Polystyrene nanoplastics (PS-NPs) are environmental pollutants that induce oxidative stress (OS) in multiple organs particularly, liver. Sinensetin (SNS) is a naturally present flavones that shows diverse pharmaceutical properties i.e., anti-oxidant, anti-inflammatory and anti-apoptotic. Therefore, the present study was designed to evaluate the therapeutic role of SNS against PS-NPs induced hepatotoxicity. 48 rats were distributed into 4 groups i.e., control, PS-NPs (50 µgkg-1) treated, PS-NPs + SNS (50 µgkg-1 + 20 mgkg-1) co-treated and only SNS (20 mgkg-1) treated group.

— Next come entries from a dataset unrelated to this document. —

(* ===== verification/GoFlag.v ===== *)
(** What the source uses of Go's [flag] package: [flag.String], [flag.Bool],
    [flag.Parse] on a flag set that exits on errors, and [flag.Visit]. *)
From S2P Require Export GoStrings.

(** The kinds of flags that are defined. *)
Inductive flag_kind := StringFlag | BoolFlag.

(** [strconv.ParseBool]. *)
Definition strconv_ParseBool (s : bytes) : option bool :=
  if decide (s ∈ [str "1"; str "t"; str "T"; str "TRUE"; str "true"; str "True"]) then Some true
  else if decide (s ∈ [str "0"; str "f"; str "F"; str "FALSE"; str "false"; str "False"]) then Some false
  else None.

(** Parsing ends at an argument that is no flag, or the process exits: with 0
    when help was asked for, with 2 on an error. *)
Inductive parsed := Parsed (settings : list (bytes * bytes)) | Exited (code : N).

Definition minus : byte := x2d.
Definition equals : byte := x3d.

(** The name and, after the first [=] that is not at its start, the value. *)
Fixpoint split_value (name : bytes) (first : bool) : bytes * option bytes :=
  match name with
  | [] => ([], None)
  | c :: s =>
      if negb first && bool_decide (c = equals) then ([], Some s)
      else let '(n, v) := split_value s false in (c :: n, v)
  end.

(** The name of a flag argument: one or two dashes are dropped. *)
Inductive arg_form := NotAFlag | Terminator | BadSyntax | FlagArg (name : bytes) (value : option bytes).
Definition flag_form (s : bytes) : arg_form :=
  match s with
  | c :: d :: s' =>
      if decide (c ≠ minus) then NotAFlag
      else if decide (d = minus ∧ s' = []) then Terminator
      else
        let name := if decide (d = minus) then s' else d :: s' in
        match name with
        | [] => BadSyntax
        | c :: _ =>
            if decide (c = minus ∨ c = equals) then BadSyntax
            else let '(n, v) := split_value name true in FlagArg n v
        end
  | _ => NotAFlag
  end.

(** [FlagSet.Parse]: the settings made, in order.  The value of a boolean flag
    that was set without one is ["true"]. *)
Fixpoint flag_Parse (defined : bytes → option flag_kind) (args : list bytes) (acc : list (bytes * bytes)) : parsed :=
  match args with
  | [] => Parsed acc
  | s :: args =>
      match flag_form s with
      | NotAFlag | Terminator => Parsed acc
      | BadSyntax => Exited 2
      | FlagArg name value =>
          match defined name with
          | None => if decide (name = str "help" ∨ name = str "h") then Exited 0 else Exited 2
          | Some BoolFlag =>
              match value with
              | None => flag_Parse defined args (acc ++ [(name, str "true")])
              | Some v =>
                  match strconv_ParseBool v with
                  | Some _ => flag_Parse defined args (acc ++ [(name, v)])
                  | None => Exited 2
                  end
              end
          | Some StringFlag =>
              match value, args with
              | Some v, _ => flag_Parse defined args (acc ++ [(name, v)])
              | None, v :: args => flag_Parse defined args (acc ++ [(name, v)])
              | None, [] => Exited 2
              end
          end
      end
  end.

(** The value of a flag after parsing: the last one set, or its default; and
    whether [flag.Visit] visits it. *)
Definition setting (settings : list (bytes * bytes)) (name : bytes) : option bytes :=
  snd <$> last (filter (λ s, s.1 = name) settings).
Definition flag_String (settings : list (bytes * bytes)) (name dflt : bytes) : bytes := default dflt (setting settings name).
Definition flag_Bool (settings : list (bytes * bytes)) (name : bytes) (dflt : bool) : bool :=
  match setting settings name with
  | Some v => default dflt (strconv_ParseBool v)
  | None => dflt
  end.
Definition flag_Visit (settings : list (bytes * bytes)) (name : bytes) : bool :=
  bool_decide (is_Some (setting settings name)).
(** Every other pair of the index is that of an attribute. *)
Lemma listed_shown e p : p ∈ allAnnotations e → p ∈ unreturned e ∨
  (∃ a, a ∈ string_attributes e ∧ lists_string p a) ∨ (∃ a, a ∈ number_attributes e ∧ lists_number p a).
Proof.
  assert (∀ a, a ∈ [mkQueryAttribute (str "$owner") (Address_Hex (Owner e)); mkQueryAttribute (str "$creator") (Address_Hex (Creator e));
    mkQueryAttribute (str "$key") (Hash_Hex (Key e))] → a ∈ string_attributes e) as Hd.
  { intros a Ha. apply elem_of_app. right. apply elem_of_app. by left. }
  assert (∀ a, a ∈ [mkQueryAttribute (str "$expiration") (ExpiresAt e); mkQueryAttribute (str "$createdAtBlock") (CreatedAtBlock e)] →
    a ∈ number_attributes e) as Hn.
  { intros a Ha. apply elem_of_app. by right. }
  intros [Hp|[Hp|Hp]%elem_of_app]%elem_of_app.
  - unfold builtinAnnotations in Hp. rewrite !elem_of_cons, elem_of_nil in Hp.
    destruct Hp as [->|[->|[->|[->|[->|[->|[->|[->|[] ] ] ] ] ] ] ] ].
    + left. apply elem_of_cons. by left.
    + right. left. eexists. split; [apply Hd|by apply lists_lower]. apply elem_of_cons. right. apply elem_of_cons. by left.
    + right. right. exists (mkQueryAttribute (str "$createdAtBlock") (CreatedAtBlock e)). split; [apply Hn|reflexivity]. apply elem_of_cons. right. by apply list_elem_of_singleton.
    + left. apply elem_of_cons. right. apply elem_of_cons. by left.
    + right. left. eexists. split; [apply Hd|by apply lists_lower]. apply elem_of_cons. by left.
    + right. left. eexists. split; [apply Hd|by apply lists_lower]. do 2 (apply elem_of_cons; right). by apply list_elem_of_singleton.
    + right. right. exists (mkQueryAttribute (str "$expiration") (ExpiresAt e)). split; [apply Hn|reflexivity]. apply elem_of_cons. by left.
    + destruct (ContentType e) as [|c ct] eqn:Ec; [left; do 2 (apply elem_of_cons; right); by apply list_elem_of_singleton|].
      right. left. exists (mkQueryAttribute (str "$contentType") (c :: ct)). split; [|apply lists_same].
      apply elem_of_app. right. apply elem_of_app. right. rewrite Ec. by apply list_elem_of_singleton.
  - apply list_elem_of_fmap in Hp as (x & -> & Hx). right. left. eexists. split; [|apply lists_same].
    apply elem_of_app. left. by apply (list_elem_of_fmap_2 (λ a, mkQueryAttribute (sa_Key a) (sa_Value a))).
  - apply list_elem_of_fmap in Hp as (x & -> & Hx). right. right. exists (mkQueryAttribute (na_Key x) (na_Value x)). split; [|reflexivity].
    apply elem_of_app. left. by apply (list_elem_of_fmap_2 (λ a, mkQueryAttribute (na_Key a) (na_Value a))).
Qed.
End Listed.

PS-NPs intoxication reduced the activities of catalase (CAT), glutathione-S-transferase (GST), superoxide dismutase (SOD), glutathione peroxidases (GPx) glutathione reductase (GSR) and glutathione (GSH) level, whereas increasing the levels of ROS and MDA. Additionally, PS-NPs increased the levels of liver serum enzymes i.e., alanine transaminase (ALT), alkaline phosphatase (ALP) and aspartate aminotransferase (AST). Moreover, the level of inflammatory makers such as nuclear factor-kappa B (NF-κB), interleukin-6 (IL-6), tumor necrosis factor-α (TNF-α), interleukin-1 beta (IL-1β) and cyclooxygenase-2 (COX-2) activity were increased following the PS-NPS exposure. The intoxication of PS-NPs elevated Caspase-3, Bax and Caspase-9 levels, besides reducing the Bcl-2 level. Furthermore, the exposure of PS-NPs induced significant histopathological damages in hepatic tissue of rats. However, the supplementation of SNS considerably improved the PS-NPs induced damages as well as histological changes due to its hepatoprotective, anti-inflammatory, anti-apoptotic and anti-oxidant nature.